La société Mareli soutient cependant qu'il ne suffit pas en matière de contrefaçon de maques que le site internet incriminé comme reproduisant les produits contrefaisants soit accessible en France et qu'il n'existe pas de lien significatif avec la France, s'agissant d'un site qui n'est pas destiné au public français, étant édité en suédois et en anglais sans proposition de traduction en français alors que la traduction est un élément essentiel pour l'acheteur de produits relevant du domaine médical et qu'ainsi aucun impact sur le territoire français ne peut être retenu.
S'il résulte du procès-verbal de constat précité que le site marelimedical.com est en langue anglaise, il n'est pas sans intérêt d'observer qu'il montre clairement des boites " Stylage " avec des prix en euros, et non en monnaie suédoise, et que d'autres sites (prime-journal.com, cosmetcinewsuk.com ou le site vivacy.eu) présentent des articles sur les " laboratoires Vivacy " ou " Stylage " également en langue anglaise.

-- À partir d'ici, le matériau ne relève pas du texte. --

(** [now_v] and [now_s] are the clock at the validations and after them. *)
Definition token_exchange_inner (g : Gateway) (now_v now_s : Z) (uid : str) (bytes : list Z)
  : ExchangeReply :=
  let grant := match form_pairs bytes with
               | Some pairs => snd <$> List.find (fun kv => str_eqb kv.1 (lit "grant_type")) pairs
               | None => None
               end in
  if bool_decide (grant = Some JWT_BEARER_GRANT_TYPE) then WorkloadGrant
  else
  let reply :=
    let? _ := if cfg_token_exchange_enabled g then Ok tt else Err (plain_status 404) in
    let? (cfg, ks) := ok_or (validator g)
                        (server_error (lit "token exchange requires an identity validator")) in
    let? req := map_err (fun e => bad_request (lit "invalid_request")
                                    (lit "invalid token exchange request: " ++ e))
                  (read_exchange_form bytes) in
    let? _ := if str_eqb (rq_grant_type req) TOKEN_EXCHANGE_GRANT_TYPE then Ok tt
              else Err (bad_request (lit "unsupported_grant_type")
                          (lit "unsupported grant_type: " ++ fmt_debug (rq_grant_type req))) in
    let? _ := if str_eqb (rq_subject_token_type req) JWT_TOKEN_TYPE then Ok tt
              else Err (bad_request (lit "invalid_request")
                          (lit "unsupported subject_token_type: " ++ fmt_debug (rq_subject_token_type req))) in
    let? validated := validate_or_respond cfg ks now_v (rq_subject_token req) in
    let? _ := match cfg_backends g with
              | [] => Err (bad_request (lit "invalid_target")
                             (lit "no [[backends]] are configured, so no exchange audience is permitted"))
              | _ => Ok tt
              end in
    let? actor := read_actor cfg ks now_v req in
    issue_exchanged g now_s uid
      (exchange_params g validated (rq_audience req) (rq_scope req) now_s) (exchange_actor <$> actor) in
  match reply with Ok r => Issue r | Err r => Refuse r end.

(** The failures of the request pipeline, by the text they carry; a typed source is
    kept for the logs only. *)
Inductive PipelineError :=
| BadRequest (context : str)
| Unauthorized (reason : str)
| Blocked (context : str)
| Upstream (context : str)
| UpstreamTimeout (context : str)
| Abort (reason : str)
| Unavailable (context : str).

Definition exchange_token_for (g : Gateway) (now_s : Z) (uid : str) (validated : option ValidatedIdentity)
    (target requested : str) : result str PipelineError :=
  let refused reason := Blocked (lit "backend token exchange failed: " ++ reason) in
  let? signer := ok_or (gw_signer g)
                   (Unavailable (lit "backend token exchange is not configured on this gateway")) in
  let? vi := ok_or validated (refused (lit "no validated caller identity")) in
  let? exchanged := map_err (fun e => refused (exchange_error_to_string e))
                      (build_exchanged_claims uid (exchange_params g vi target (Some requested) now_s)) in
  map_err (fun _ => Unavailable (lit "backend token exchange could not sign a token"))
    (sign_with_typ signer exchanged (lit "av-tool+jwt")).

Definition tool_scope (tool : str) : str := lit "tool:" ++ tool.

Definition exchange_for_backend (g : Gateway) (now_s : Z) (uid : str) (validated : option ValidatedIdentity)
    (target tool : str) : result str PipelineError :=
  exchange_token_for g now_s uid validated target (tool_scope tool).

(** * Introspection *)

Definition verify_exchange (g : Gateway) (now_s : Z) (token : str) (audiences : list str)
    (for_revocation : bool) : result ExchangedClaims IdentityError :=
  if str_len token >? 16 * 1024 then Err (Malformed (lit "token exceeds 16 KiB"))
  else
  let? signer := ok_or (gw_signer g) (Verification (lit "exchange signer unavailable")) in
  let? header := map_err (fun _ => Verification (lit "invalid token")) (decode_header token) in
  verify_exchanged_token token
    (mkExchangedValidation (decoding_key signer) (ts_kid signer) (cfg_audience g) audiences
       (cfg_max_delegation_depth g) now_s (default [] (h_typ header)) for_revocation).

Definition inspect (g : Gateway) (now_s : Z) (token : str) (audiences : list str)
  : result ExchangedClaims IdentityError :=
  let? e := verify_exchange g now_s token audiences false in
  let? upstream := ok_or (match gw_identity g with Some _ => gw_nhi g | None => None end)
                     (RevocationUnavailable (lit "identity revocation is not configured")) in
  let? _ := check_exchanged_revocation e (gw_exchanged g) upstream in
  Ok e.

Definition active_body (e : ExchangedClaims) : Value :=
  let c := xc_claims e in
  Object (member "active" (Bool true) ++ member "scope" (JString (join_space (scopes c)))
          ++ member "client_id" (ser_opt JString (azp c)) ++ member "sub" (JString (sub c))
          ++ member "aud" (serialize_audience (aud c)) ++ member "iss" (JString (iss c))
          ++ member "iat" (ser_u (iat c)) ++ member "exp" (ser_u (exp c))
          ++ member "jti" (JString (jti c)) ++ member "token_type" (JString (lit "Bearer"))).

Definition inactive_body : Value := Object (member "active" (Bool false)).

(** [now_s] is the clock at the verification, [now_r] when the answer is written. *)
Definition introspect_inner (g : Gateway) (now_s now_r : Z) (auth : list (option str)) (bytes : list Z)
  : Response :=
  match bearer_digest auth with
  | None => unauthorized
  | Some digest =>
      match List.find (fun c => digest_matches digest (it_sha256 c)) (cfg_introspection_tokens g) with
      | None => unauthorized
      | Some client =>
          match read_token_form bytes with
          | None => response 400 (error_body (lit "invalid_request"))
          | Some token =>
              match inspect g now_s token [it_backend client] with
              | Ok e => if exp (xc_claims e) >? now_r then response 200 (active_body e)
                        else response 200 inactive_body
              | Err (RevocationUnavailable _) => unavailable
              | Err _ => response 200 inactive_body
              end
          end
      end
  end.

(** * Revocation *)

Definition has_gateway_signature (g : Gateway) (token : str) : bool :=
  if str_len token >? 16 * 1024 then false
  else match gw_signer g with
       | None => false
       | Some signer =>
           match rsplit_once (lit ".") token with
           | None => false
           | Some (message, signature) =>
               match split_once (lit ".") message with
               | None => false
               | Some (header, claims) =>
                   if str_eqb header [] || str_eqb claims [] || str_eqb signature []
                      || contains (lit ".") claims
                   then false
                   else crypto_verify signature (as_bytes message) (decoding_key signer)
               end
           end
       end.

Definition workload_issuer (g : Gateway) : str := cfg_audience g ++ lit "#workload".

Definition is_workload_token (g : Gateway) (token : str) : bool :=
  if negb (gw_workload g) || negb (has_gateway_signature g token) then false
  else match nth_error (split_on 46 token) 1 with
       | None => false
       | Some claims =>
           match b64url_decode claims with
           | Err _ => false
           | Ok bytes =>
               match from_bytes bytes with
               | Err _ => false
               | Ok v => match value_get (lit "iss") v ≫= as_str with
                         | Some i => str_eqb i (workload_issuer g)
                         | None => false
                         end
               end
           end
       end.

(** The claims to revoke, and whether they are of an exchanged token. *)
Definition revocation_target (g : Gateway) (now_s : Z) (cfg : ValidatorConfig) (ks : KeySet) (token : str)
  : result (option (NhiClaims * bool)) str :=
  match verify_exchange g now_s token (cfg_backends g) true with
  | Ok e => Ok (Some (xc_claims e, true))
  | Err _ =>
      if has_gateway_signature g token && negb (is_workload_token g token) then Ok None
      else match validate_for_revocation cfg ks now_s token with
           | Ok vi => Ok (Some (vi_claims vi, false))
           | Err (UnknownKid kid) =>
               if match gw_signer g with Some s => str_eqb (ts_kid s) kid | None => false end
               then Ok None else Err (lit "identity key may be rotating")
           | Err (RevocationUnavailable reason) => Err reason
           | Err _ => Ok None
           end
  end.

Definition revoked_identity (now_s : Z) (c : NhiClaims) : AgentIdentity :=
  mkAgentIdentity (version c) (charter_of (charter c)) (instance_uid c) (Some (sat_sub (exp c) now_s)).

Definition revoked_payload (kind : str) (c : NhiClaims) : Value :=
  Object (member "action" (JString (lit "token_revoked")) ++ member "method" (JString (lit "rfc7009"))
          ++ member "token_kind" (JString kind) ++ member "jti" (JString (jti c))
          ++ member "iss" (JString (iss c)) ++ member "sub" (JString (sub c))
          ++ member "token_iat" (ser_u (iat c)) ++ member "token_exp" (ser_u (exp c))).

(** Sweep one list, then revoke the token within its issuer. *)
Definition sweep_and_revoke {R} `{RevocationStore R} (store : R) (now_s : Z) (c : NhiClaims) (leeway : Z)
  : R * result RevokeOutcome str :=
  rs_try_revoke_token (rs_sweep_expired store now_s) (iss c) (jti c) (sat_add (exp c) leeway).

Definition revoke_verified (g : Gateway) (now_s : Z) (token : str)
  : Gateway * result (option (AgentIdentity * Value)) str :=
  match validator g, gw_nhi g with
  | Some (cfg, ks), Some nhi =>
      match revocation_target g now_s cfg ks token with
      | Err e => (g, Err e)
      | Ok None => (g, Ok None)
      | Ok (Some (c, exchanged)) =>
          let '(g', outcome) :=
            if exchanged : bool
            then let '(x, o) := sweep_and_revoke (gw_exchanged g) now_s c (leeway_secs cfg) in (set_exchanged g x, o)
            else let '(u, o) := sweep_and_revoke nhi now_s c (leeway_secs cfg) in (set_nhi g u, o) in
          (g', match outcome with
               | Err e => Err e
               | Ok AlreadyRevoked => Ok None
               | Ok Revoked =>
                   Ok (Some (revoked_identity now_s c,
                             revoked_payload (if exchanged : bool then lit "exchanged" else lit "nhi") c))
               end)
      end
  | _, _ => (g, Ok None)
  end.

(** The handler; the audit record of a new revocation goes to [record_revocation]. *)
Definition revoke_inner (g : Gateway) (now_s : Z) (bytes : list Z)
  : Gateway * Response * option (AgentIdentity * Value) :=
  match gw_identity g with
  | None => (g, plain_status 404, None)
  | Some _ =>
      match read_token_form bytes with
      | None => (g, response 400 (error_body (lit "invalid_request")), None)
      | Some token =>
          match revoke_verified g now_s token with
          | (g', Ok audit) => (g', mkResponse 200 [(lit "cache-control", lit "no-store")] None, audit)
          | (g', Err _) => (g', unavailable, None)
          end
      end
  end.

Definition valid_id (value : str) (limit : nat) : bool :=
  negb (is_blank value) && (length value <=? limit)%nat && negb (existsb is_control value)
  && negb (contains_bidi_or_zero_width value).

Definition fails_if (o : option str) (f : str -> bool) : bool := match o with Some s => f s | None => false end.

Definition admin_request_bad (r : AdminRevocation) : bool :=
  eqb (bool_decide (is_Some (ar_jti r))) (bool_decide (is_Some (ar_instance_uid r)))
  || fails_if (ar_jti r) (fun id => negb (valid_id id 256))
  || fails_if (ar_instance_uid r) (fun id => negb (valid_id id 128))
  || fails_if (ar_token_kind r) (fun k => negb (str_eqb k (lit "nhi") || str_eqb k (lit "exchanged")))
  || (bool_decide (is_Some (ar_instance_uid r)) && bool_decide (ar_token_kind r = Some (lit "exchanged"))).

Definition admin_write {R} `{RevocationStore R} (store : R) (now_s cutoff expires_at : Z) (r : AdminRevocation)
  : R * result unit str :=
  let swept := rs_sweep_expired store now_s in
  match ar_jti r, ar_instance_uid r with
  | Some j, _ => let '(s, o) := rs_try_revoke swept j (sat_add now_s 86400) in (s, let? _ := o in Ok tt)
  | None, Some uid => rs_revoke_instance swept uid cutoff expires_at
  | None, None => (swept, Err (lit "missing revocation target"))
  end.

Definition admin_cutoff (cfg : ValidatorConfig) (now_s : Z) : Z := sat_add now_s (leeway_secs cfg).
Definition admin_expires_at (cfg : ValidatorConfig) (now_s : Z) : Z :=
  sat_add (sat_add (admin_cutoff cfg now_s) MAX_TTL_SECS) (leeway_secs cfg).

Definition admin_payload (operator : str) (cutoff : Z) (r : AdminRevocation) : Value :=
  Object (member "action" (JString (lit "token_revoked")) ++ member "method" (JString (lit "operator"))
          ++ member "operator" (JString operator) ++ member "jti" (ser_opt JString (ar_jti r))
          ++ member "instance_uid" (ser_opt JString (ar_instance_uid r))
          ++ member "token_kind" (JString (default (lit "nhi") (ar_token_kind r)))
          ++ member "issued_at_or_before" (ser_opt (fun _ => ser_u cutoff) (ar_instance_uid r))).

Definition admin_identity (r : AdminRevocation) : AgentIdentity :=
  mkAgentIdentity (lit "operator") (charter_of (lit "revocation"))
    (default (lit "operator-revocation") (ar_instance_uid r)) None.
(** C36. The scope grammar is not enforced on the actor's scopes: an exchange
    whose subject holds a wildcard and whose actor, though its own claims pass
    the identity checks, holds a scope outside the OAuth grammar succeeds, puts
    that scope into the issued token, and every verification of the token then
    fails, although the exchange must never serialize such a scope. *)
Theorem actor_scope_escapes_the_grammar :
  validate_claim_fields ExchangeSample.actor_claims 1200 DEFAULT_LEEWAY_SECS false = Ok tt /\
  exists e, @build_exchanged_claims_with_actor ExchangeSample.printer (lit "x1") ExchangeSample.root_params
              (Some ExchangeSample.actor) = Ok e /\
    scopes (xc_claims e) = [ExchangeSample.scope] /\ oauth_scope ExchangeSample.scope = false /\
    forall auds max_depth now for_revocation,
      verify_claims auds max_depth now for_revocation e <> Ok e.
Proof.
  split; [vm_compute; reflexivity|].
  destruct (@build_exchanged_claims_with_actor ExchangeSample.printer (lit "x1") ExchangeSample.root_params
    (Some ExchangeSample.actor)) as [e|err] eqn:E; [|vm_compute in E; discriminate].
  exists e. split; [done|]. assert (Hs : scopes (xc_claims e) = [ExchangeSample.scope]).
  { vm_compute in E. by injection E as <-. }
  split; [done|]. split; [vm_compute; reflexivity|]. intros auds d now fr. unfold verify_claims. cbn zeta.
  destruct (aud (xc_claims e)); [|done]. destruct (_ || _); [done|].
  destruct (validate_claim_fields _ _ _ _); [|done]. rewrite Hs.
  assert (existsb (fun s => negb (oauth_scope s)) [ExchangeSample.scope] = true) as ->; [|done].
  vm_compute. reflexivity.
Qed.
(** The parts of a frame read; [subs] is what its embedded trajectories read as. *)
Lemma frame_read top path obj names subs : value_wf (Object obj) -> validate_frame Strict top path obj = [] ->
  embedded_ids obj = list_to_set names ->
  exists make : option (list Trajectory) -> Trajectory,
    (forall rd, optional (de_vec rd) (get "subagent_trajectories" obj) = Some subs ->
       Some mkTrajectory <*> required de_str (get "schema_version" obj) <*> optional de_str (get "session_id" obj)
       <*> optional de_str (get "trajectory_id" obj) <*> required agent_from (get "agent" obj)
       <*> required (de_vec step_from) (get "steps" obj) <*> optional de_str (get "notes" obj)
       <*> optional final_metrics_from (get "final_metrics" obj) <*> optional de_str (get "continued_trajectory_ref" obj)
       <*> optional (de_vec rd) (get "subagent_trajectories" obj) <*> optional de_value (get "extra" obj)
       = Some (make subs)) /\
    frame_sound (list_to_set names) (make subs) /\ tj_subagent_trajectories (make subs) = subs /\
    tj_trajectory_id (make subs) = get_str "trajectory_id" obj /\ opt_id_ok (get_str "trajectory_id" obj).
Proof.
  unfold validate_frame. intros Hw Hall <-. destruct (validate_version path obj) as [version c] eqn:Hver.
  cbv zeta in Hall. next_check Hall Hc0. subst c.
  destruct (version_read _ _ _ Hver) as (vs & v & Hvs & Hin & Hpv & ->). cbn [default] in Hall.
  next_check Hall U1. next_check Hall U2. next_check Hall U3. next_check Hall Hsid. next_check Hall Htid.
  next_check Hall Hnotes. next_check Hall Hcont. next_check Hall Isid. next_check Hall Itid. next_check Hall Icont.
  next_check Hall Hnl. next_check Hall U4. next_check Hall Hagent. next_check Hall Hsteps. next_check Hall Hfinal.
  destruct (agent_read _ _ _ _ Hagent) as (a & -> & Ha).
  destruct (steps_read _ _ _ _ Hw Hsteps) as (l & steps & Hl & -> & Hlen & Hne & Hst).
  destruct (final_read _ _ _ Hl Hfinal Hall) as (fm & -> & Hfm). destruct (extra_read (get "extra" obj)) as [ex ->].
  rewrite (check_string_read _ _ _ Hsid), (check_string_read _ _ _ Htid), (check_string_read _ _ _ Hnotes),
    (check_string_read _ _ _ Hcont).
  change (required de_str (get "schema_version" obj)) with (get_str "schema_version" obj). rewrite Hvs.
  eexists (fun subs => mkTrajectory _ _ _ _ _ _ _ _ subs _). split; [intros rd Hrd; by rewrite Hrd|].
  split; [|by split_and!; eauto using check_id_ok]. split; cbn; try done; eauto.
  - split_and!; eauto using check_id_ok.
  - intros s Hs. rewrite Hs in Hnl. apply when_issue in Hnl. cbn [some_and] in Hnl. by b2p.
  - rewrite Hlen. exact Hfm.
Qed.

Lemma trajectory_id_named o id : opt_id_ok (get_str "trajectory_id" o) ->
  trajectory_id_of (Object o) = Some id <-> get_str "trajectory_id" o = Some id.
Proof.
  unfold trajectory_id_of. cbn [value_get]. fold (get "trajectory_id" o). fold (get_str "trajectory_id" o).
  intros Hok. destruct (get_str "trajectory_id" o) as [s|]; [|done].
  by rewrite (proj2 (str_eqb_neq s []) (id_ok_nonempty _ (Hok s eq_refl))).
Qed.

(** The embedded trajectories, given that each of them reads. *)
Lemma subs_read (rd : Value -> option Trajectory) (P : Trajectory -> Prop) f path seen i subs :
  (forall p v, v ∈ subs -> f p v = [] ->
     exists t, rd v = Some t /\ P t /\ (forall id, trajectory_id_of v = Some id -> tj_trajectory_id t = Some id)) ->
  validate_subs f path seen i subs = [] ->
  exists ts names, de_seq rd subs = Some ts /\ Forall P ts /\ map tj_trajectory_id ts = map Some names /\ NoDup names /\
    (forall n, n ∈ names -> n ∉ seen) /\ omap trajectory_id_of subs = names.
Proof.
  revert seen i. induction subs as [|v subs IH]; intros seen i Hrd; cbn [validate_subs de_seq].
  { exists [], []. split_and!; try done; [constructor|by inversion 1]. }
  destruct (validate_embedded_id path seen i v) as [seen' c] eqn:He. intros Hc. next_check Hc Hc1. subst c.
  next_check Hc Hf. revert He. unfold validate_embedded_id.
  destruct (trajectory_id_of v) as [id|] eqn:Hid; [|by intros [_ ?]%pair_equal_spec].
  case_bool_decide as Hin; [by intros [_ ?]%pair_equal_spec|]. intros [<- _]%pair_equal_spec.
  destruct (Hrd _ v (list_elem_of_here _ _) Hf) as (t & -> & HP & Ht).
  destruct (IH _ _ (fun p w Hw => Hrd p w (list_elem_of_further _ _ _ Hw)) Hc) as (ts & names & -> & HPs & Hm & Hnd & Hdis & Ho).
  exists (t :: ts), (id :: names). cbn [map].
  rewrite Hm, (Ht id Hid). split_and!; [done|by constructor|done| | |cbn [omap list_omap]; rewrite Hid; by f_equal].
  - constructor; [|done]. intros Hn. apply Hdis in Hn. set_solver.
  - intros n [-> |Hn]%elem_of_cons; [done|]. apply Hdis in Hn. set_solver.
Qed.

Lemma enter_frame_read path ancestors obj ancestors' : opt_id_ok (get_str "trajectory_id" obj) ->
  enter_frame path ancestors obj = (ancestors', []) ->
  (forall id, get_str "trajectory_id" obj = Some id -> id ∉ ancestors) /\
  ancestors' = match get_str "trajectory_id" obj with Some id => {[id]} ∪ ancestors | None => ancestors end.
Proof.
  unfold enter_frame. intros Hok. pose proof (fun id => trajectory_id_named obj id Hok) as Hn.
  destruct (trajectory_id_of (Object obj)) as [id|].
  - rewrite (proj1 (Hn id) eq_refl). case_bool_decide as Hin; [by intros [_ ?]%pair_equal_spec|].
    intros [<- _]%pair_equal_spec. split; [by intros ? [= <-]|done].
  - intros [<- _]%pair_equal_spec. destruct (get_str "trajectory_id" obj) as [id|]; [|done].
    by discriminate (proj2 (Hn id) eq_refl).
Qed.

Lemma trajectory_read fuel depth ancestors path top root : (fuel + depth = S (S MAX_NESTED_DEPTH))%nat -> value_wf root ->
  validate_trajectory_obj fuel depth Strict top ancestors path root = [] ->
  exists t, trajectory_from fuel root = Some t /\ sound ancestors t /\
    (forall id, trajectory_id_of root = Some id -> tj_trajectory_id t = Some id).
Proof.
  revert depth ancestors path top root. induction fuel as [|fuel IH]; intros depth ancestors path top root Hd Hw; cbn [validate_trajectory_obj].
  all: destruct (Nat.ltb_spec MAX_NESTED_DEPTH depth); [done|].
  { lia. }
  destruct root as [| | | | |obj]; try done. cbn [as_object]. destruct (enter_frame path ancestors obj) as [anc c] eqn:Hen.
  intros Hc. next_check Hc U. next_check Hc Hcy. subst c. next_check Hc Hfr.
  cbn [trajectory_from loose_fields trajectory_names map].
  fold (get "schema_version" obj) (get "session_id" obj) (get "trajectory_id" obj) (get "agent" obj) (get "steps" obj)
    (get "notes" obj) (get "final_metrics" obj) (get "continued_trajectory_ref" obj) (get "subagent_trajectories" obj)
    (get "extra" obj).
  assert (exists subs names, optional (de_vec (trajectory_from fuel)) (get "subagent_trajectories" obj) = Some subs /\
    Forall (sound anc) (default [] subs) /\ map tj_trajectory_id (default [] subs) = map Some names /\ NoDup names /\
    embedded_ids obj = list_to_set names) as (subs & names & Hrd & Hsub & Hnm & Hnd & Hemb).
  { unfold embedded_ids. destruct (get "subagent_trajectories" obj) as [v|] eqn:Hg; [|exists None, []; by split_and!; try constructor].
    destruct v as [| | | |l|]; try done; [exists None, []; by split_and!; try constructor|].
    eapply (subs_read (trajectory_from fuel) (sound anc)) in Hc as (ts & names & Hr & HP & Hm & Hnd & _ & Ho).
    - exists (Some ts), names. cbn. rewrite Hr, Ho. by split_and!.
    - intros p w Hin Hf. eapply IH; [| |exact Hf]; [lia|].
      apply list_elem_of_lookup in Hin as [j Hj]. eauto using items_wf, get_wf. }
  destruct (frame_read _ _ _ names subs Hw Hfr Hemb) as (make & Hmake & Hsound & Hs & Ht & Hok).
  rewrite (Hmake _ Hrd). destruct (enter_frame_read _ _ _ _ Hok Hen) as [Hfresh ->].
  exists (make subs). split; [done|]. split.
  - apply (sound_intro ancestors (make subs) names); unfold subtrajectories; rewrite ?Hs, ?Ht; try done.
    by apply Forall_forall.
  - intros id Hid%trajectory_id_named; [by rewrite Ht|done].
Qed.
End Sound.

Les produits litigieux s'adressent par ailleurs aux professionnels de santé, soit, selon un article de presse produit aux débats en pièce 13 par l'intimée, à une clientèle de médecins esthétiques, chirurgiens plastiques et dermatologues, laquelle peut facilement connaître ces produits dès lors qu'ils sont fabriqués et commercialisés en France, d'autant que des articles de presse en langue française montrent que la gamme Stylage a fait l'objet d'une communication sur le territoire national (article du quotidien Le Monde du 26 septembre 2015, articles de la revue Entreprendre et d'Anti-Age magazine).
Il ne peut dès lors être retenu que le seul fait que le site incriminé ne soit accessible en France qu'en langue anglaise permettrait de considérer qu'il n'est pas à destination du public français pertinent.
Il en résulte que le premier juge a à juste titre rejeté l'exception d'incompétence retenant que le tribunal des marques communautaires français est compétent territorialement.
Il convient en conséquence de confirmer la décision entreprise, sauf à statuer sur les frais et dépens d'incident qui apparaissent avoir été réservés.
Par ces motifs, Confirme la décision entreprise en toutes ses dispositions, sauf en celle relative aux frais et dépens, Rejette toutes autres demandes des parties contraires à la motivation ; Condamne la société Mareli Medical AB aux dépens de première instance et d'appel, et, vu l'article 700 du Code de procédure civile, rejette toutes les demandes formées à ce titre par les sociétés Mareli Medical AB et Laboratoires Vivacy pour les frais irrépétibles de première instance et d'appel.